What We’re Watching: Ethiopian emergency, Euro bubbly war, US Fed vs inflation

Things go from bad to worse in Ethiopia. Ethiopia's embattled PM Abiy Ahmed has imposed a state of emergency and called on ordinary citizens to take up arms, after a swift advance by the Tigrayan People's Liberation Front put the rebels within striking distance of the capital, Addis Ababa. For a year now, Abiy's forces have been at war with the TPLF over the militant group's demands for the Tigray region to have more autonomy from the central government.
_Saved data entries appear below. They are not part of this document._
(** The instructions that end an infix expression. *)
Definition infix_opcodes (op : Operator) (bothInt bothString : bool) : list Op :=
  match op with
  | InfixIn => [OpContains]
  | InfixPlus => [if bothInt then OpAddInt else if bothString then OpAddString else OpAdd]
  | InfixMinus => [if bothInt then OpSubInt else OpSub]
  | InfixTimes => [if bothInt then OpMulInt else OpMul]
  | InfixDiv => [OpDiv]
  | InfixIntDiv => [OpIntDiv]
  | InfixMod => [if bothInt then OpModInt else OpMod]
  | InfixPow => [OpPow]
  | InfixEq => [if bothInt then OpEqualInt else OpEqual]
  | InfixNe => [if bothInt then OpEqualInt else OpEqual; OpNot]
  | InfixLt => [if bothInt then OpLessInt else OpLess]
  | InfixLe => [if bothInt then OpLessEqualInt else OpLessEqual]
  | InfixGt => [if bothInt then OpGreaterInt else OpGreater]
  | InfixGe => [if bothInt then OpGreaterEqualInt else OpGreaterEqual]
  | InfixXor => [OpBoolXor]
  | InfixBitAnd => [OpBitAnd]
  | InfixBitOr => [OpBitOr]
  | InfixBitXor => [OpBitXor]
  | InfixShl => [OpLShift]
  | InfixShr => [OpRShift]
  | InfixIs => [OpIdentical]
  | InfixIsNot => [OpIdentical; OpNot]
  | InfixAnd | InfixOr | InfixCoalesce => []
  end.

Definition emit_all (ops : list Op) (t : Pos) (c : Compiler) : Compiler :=
  fold_left (fun c op => emitAt op t [] c) ops c.

Definition prefix_opcode (op : PrefixOperator) : Op :=
  match op with PrefixNot => OpNot | PrefixMinus => OpNegate | PrefixBitNot => OpBitNot end.

(** ** The translation *)

Section Translation.
(** [big.Rat.SetString] and [strconv.ParseFloat(s, 64)]. *)
Variable RatSetString : gostring -> option QArith_base.Q.
Variable ParseFloat : gostring -> option float64.
(** [typealias.ExpandString] with the compiler's alias table; [None] when there
    is none. *)
Variable typeAliasLookup : option (gostring -> gostring).
(** What the compiler makes of a name that is no variable: a class, a function
    or a built-in type. *)
Variable unresolvedName : Pos -> gostring -> Compiler -> result gostring Compiler.

(** [c.expandRecordedTypeAlias]. *)
Definition expandRecordedTypeAlias (typ : gostring) (c : Compiler) : gostring * Compiler :=
  match typeAliasLookup with
  | None => (typ, c)
  | Some expand =>
      if decide (typ = []) then (typ, c)
      else
        let expanded := expand typ in
        if decide (expanded = typ) then (expanded, c)
        else (expanded, with_deps (<[typ := expanded]> (TypeAliasDeps c)) c)
  end.

Definition invalid_literal (kind : String.string) (text : gostring) : gostring :=
  bs "invalid " ++ bs kind ++ bs " literal " ++ [Byte.x22] ++ text ++ [Byte.x22].

(** [case *ast.IntegerLiteral]: the expected type makes a decimal or a float
    of it. *)
Definition compileIntegerLiteral (t : Pos) (text : gostring) (c : Compiler)
    : result gostring Compiler :=
  match ParseIntLiteral text with
  | None => Err (invalid_literal "integer" text)
  | Some value =>
      let '(expected, c) := expandRecordedTypeAlias (currentExpectedType c) c in
      let expected := TrimPrefix expected (bs "?") in
      if decide (expected = bs "decimal") then
        Ok (emitConstant (VDecimal (IntToDecimal value)) t c)
      else if decide (expected = bs "float") then
        Ok (emitConstant (VFloat (f64_of_Z value)) t c)
      else if is_int64 value then Ok (emitConstant (VSmallInt value) t c)
      else Ok (emitConstant (VInt value) t c)
  end.
(** The evaluation of the expression meets the product that the small-integer
    multiplication gets wrong, or a remainder test the fused branch rejects. *)
Definition holds (m : option (result VMError Value)) (P : Value -> bool) : bool :=
  match m with Some (Ok v) => P v | _ => false end.
Fixpoint trapped (expected : gostring) (e : Expression) : bool :=
  match e with
  | InfixExpression _ op l r =>
      match op with
      | InfixAnd =>
          trapped [] l || holds (value_of [] l) (fun v => match v with VBool true => trapped [] r | _ => false end)
      | InfixOr =>
          trapped [] l || holds (value_of [] l) (fun v => match v with VBool false => trapped [] r | _ => false end)
      | InfixCoalesce =>
          trapped expected l || holds (value_of expected l) (fun v => IsNull v && trapped expected r)
      | _ =>
          trapped [] l ||
          holds (value_of [] l) (fun a => trapped [] r || holds (value_of [] r) (product_trap op a))
      end
  | PrefixExpression _ op r =>
      trapped (match op with PrefixMinus => if IsIntegerLiteral e then expected else [] | _ => [] end) r
  | TernaryExpression _ cond a b =>
      branch_trap cond || trapped [] cond ||
      holds (value_of [] cond) (fun v =>
        match v with VBool true => trapped expected a | VBool false => trapped expected b | _ => false end)
  | _ => false
  end.

Lemma on_value_agree (m : option (result VMError Value)) (k h : Value -> option (result VMError Value)) :
  (forall v, m = Some (Ok v) -> k v = h v) -> on_value m k = on_value m h.
Proof. intros Hk. destruct m as [[v|]|]; [by apply Hk|done..]. Qed.
Lemma on_condition_agree (m : option (result VMError Value)) (k h : bool -> option (result VMError Value)) :
  (forall b, m = Some (Ok (VBool b)) -> k b = h b) -> on_condition m k = on_condition m h.
Proof. intros Hk. apply on_value_agree. intros v Hm. destruct v; try done. by apply Hk. Qed.

Lemma value_of_eval (e : Expression) : forall expected,
  trapped expected e = false -> eval expected e = value_of expected e.
Proof.
  induction e as [ | | | | | | |p op l IHl r IHr|p op r IHr|p c IHc a IHa b IHb]; intros expected Ht; try reflexivity.
  - cbn [eval value_of trapped] in *.
    assert (Hplain : trapped [] l || holds (value_of [] l) (fun a => trapped [] r || holds (value_of [] r) (product_trap op a)) = false ->
              on_value (eval [] l) (fun a => on_value (eval [] r) (infix_value op a)) =
              on_value (value_of [] l) (fun a => on_value (value_of [] r) (infix_meaning op a))).
    { intros Hall. apply orb_false_iff in Hall as [Hl Hr]. rewrite IHl by done. apply on_value_agree. intros v Hv.
      rewrite Hv in Hr. cbn [holds] in Hr. apply orb_false_iff in Hr as [Hr Hp]. rewrite IHr by done.
      apply on_value_agree. intros w Hw. rewrite Hw in Hp. unfold infix_value. cbn [holds] in Hp. by rewrite Hp. }
    destruct op; try by apply Hplain. all: apply orb_false_iff in Ht as [Hl Hr]; rewrite IHl by done.
    1,2: apply on_condition_agree; intros b Hb; rewrite Hb in Hr; cbn [holds] in Hr; destruct b; try done;
      by rewrite IHr.
    apply on_value_agree. intros v Hv. rewrite Hv in Hr. cbn [holds] in Hr. destruct (IsNull v); [by apply IHr|done].
  - cbn [eval value_of trapped] in *. by rewrite IHr.
  - cbn [eval value_of trapped] in *. apply orb_false_iff in Ht as [Ht Hbr]. apply orb_false_iff in Ht as [Htrap Hc].
    rewrite Htrap, IHc by done. apply on_condition_agree. intros t Hv. rewrite Hv in Hbr. cbn [holds] in Hbr.
    destruct t; [by apply IHa|by apply IHb].
Qed.
End Meaning.

(** ** Representation independence *)

Lemma held_scalar (v : Value) : scalar v = true -> scalar (held v) = true.
Proof. intros Hv. destruct v; try done. by destruct b. Qed.

Lemma held_plain (v : Value) : (forall f, v <> VFloat f) -> held v = v.
Proof. intros Hf. destruct v; try done; [by destruct b|by destruct (Hf f)]. Qed.

Lemma TypeName_widen (v : Value) : TypeName (widen v) = TypeName v.
Proof. by destruct v. Qed.
Lemma intToBigInt_widen (v : Value) : intToBigInt (widen v) = intToBigInt v.
Proof. by destruct v. Qed.
Lemma IsNull_widen (v : Value) : IsNull (widen v) = IsNull v.
Proof. by destruct v. Qed.

Section Agreement.
Context `{Externals}.

(** The small-integer operators and the big ones compute the same integer. *)
Lemma small_big_agree (op : Op) (l r : Z) :
  is_int64 l = true -> is_int64 r = true ->
  ~ (op = OpMul /\ l = -1 /\ r = min_int64) ->
  settle_result (smallIntBinary math_Pow FormatFloat_g RatSetString op l r)
  = settle_result (intBinary math_Pow FormatFloat_g RatSetString op l r).
Proof.
  intros Hl Hr Hne. destruct op; try reflexivity; cbn [smallIntBinary intBinary].
  - rewrite add_overflow_spec by done. destruct (is_int64 (l + r)) eqn:E; [|done].
    cbn [negb]. by rewrite wrap64_id.
  - rewrite sub_overflow_spec by done. destruct (is_int64 (l - r)) eqn:E; [|done].
    cbn [negb]. by rewrite wrap64_id.
  - rewrite mul_overflow_spec by naive_solver. destruct (is_int64 (l * r)) eqn:E; [|done].
    cbn [negb]. by rewrite wrap64_id.
  - destruct (Z.eqb_spec r 0) as [->|Hr0]; [done|].
    rewrite (proj2 (Z.eqb_neq (Z.sgn r) 0)) by lia.
    rewrite intFloorDivMod_spec by done. cbn [fst].
    destruct ((l =? min_int64) && (r =? -1)) eqn:E.
    + apply andb_prop in E as [->%Z.eqb_eq ->%Z.eqb_eq]. done.
    + pose proof (small_div_spec l r Hl Hr Hr0) as Hs. cbv zeta in Hs.
      rewrite <- Hs; [cbv zeta; by destruct (negb _ && _)|].
      intros [= -> ->]. by rewrite !Z.eqb_refl in E.
  - destruct (Z.eqb_spec r 0) as [->|Hr0]; [done|].
    rewrite (proj2 (Z.eqb_neq (Z.sgn r) 0)) by lia.
    rewrite intFloorDivMod_spec by done. cbn [snd].
    pose proof (small_mod_spec l r Hl Hr Hr0) as Hs. cbv zeta in Hs.
    rewrite <- Hs. cbv zeta. by destruct (negb _ && _).
  - rewrite Hr. cbn [negb orb].
    destruct (Z.ltb_spec r 0), (Z.ltb_spec (Z.sgn r) 0); try lia; try done.
    by destruct (is_int64 (l ^ r)).
Qed.

Ltac scalar_cases v :=
  destruct v; try discriminate.

(** An arithmetic opcode does not see how an integer is represented. *)
Lemma numeric_agree (op : Op) (l r : Value) :
  scalar l = true -> scalar r = true ->
  ~ (op = OpMul /\ widen l = VInt (-1) /\ widen r = VInt min_int64) ->
  settle_result (numeric_value op l r) = settle_result (numeric_value op (widen l) (widen r)).
Proof.
  intros Hl Hr Hne. unfold numeric_value.
  scalar_cases l; scalar_cases r; try reflexivity.
  cbn [binaryNumericValues widen]. apply small_big_agree; [done..|].
  intros (->&->&->). by apply Hne.
Qed.

Definition scalar_result (r : result VMError Value) : Prop :=
  forall v, r = Ok v -> scalar v = true.

Lemma small_result (ov : bool) (z z' : Z) :
  is_int64 z' = true -> scalar_result (Ok (if ov then VInt z else VSmallInt z')).
Proof. intros Hz v [= <-]. by destruct ov. Qed.

Lemma decimal_scalar (op : Op) (l r : QArith_base.Q) :
  scalar_result (decimalBinary math_Pow FormatFloat_g RatSetString op l r).
Proof.
  intros v. unfold decimalBinary.
  destruct op; try discriminate; repeat case_match; intros [= <-]; done.
Qed.

Lemma smallIntBinary_scalar (op : Op) (l r : Z) :
  is_int64 l = true -> is_int64 r = true ->
  scalar_result (smallIntBinary math_Pow FormatFloat_g RatSetString op l r).
Proof.
  intros Hl Hr. destruct op; try (by intros ? [=]); cbn [smallIntBinary];
    try (apply small_result, wrap64_range); try apply decimal_scalar.
  - case_match; [by intros ? [=]|]. case_match; [by intros ? [= <-]|].
    intros v. case_match; intros [= <-]; [apply wrap64_range|apply wrap64_range].
  - case_match; [by intros ? [=]|]. intros v. case_match; intros [= <-]; apply wrap64_range.
  - case_match; [by intros ? [=]|]. intros v. cbv zeta. case_match; intros [= <-]; done.
Qed.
The TPLF ran all of Ethiopia for decades, but they lost power after a popular uprising led to Abiy's appointment in 2018. The current conflict has seen possible war crimes by all sides, but the allegations against Ethiopian government forces in particular have prompted the US to revoke the country's preferential trade status, effective next year. All of this puts Abiy in a very tough position: last November he launched what he thought would be a quick war to squelch the TPLF, but now he is losing ground badly and could soon lose a critical source of economic support. Does he pull out the peace pipe or look for bigger guns? It seems like ages ago this guy won a Nobel Prize, but no heroes are safe these days. And with neighboring Sudan in political turmoil as well, things are looking dicey in the strategically-significant Horn of Africa.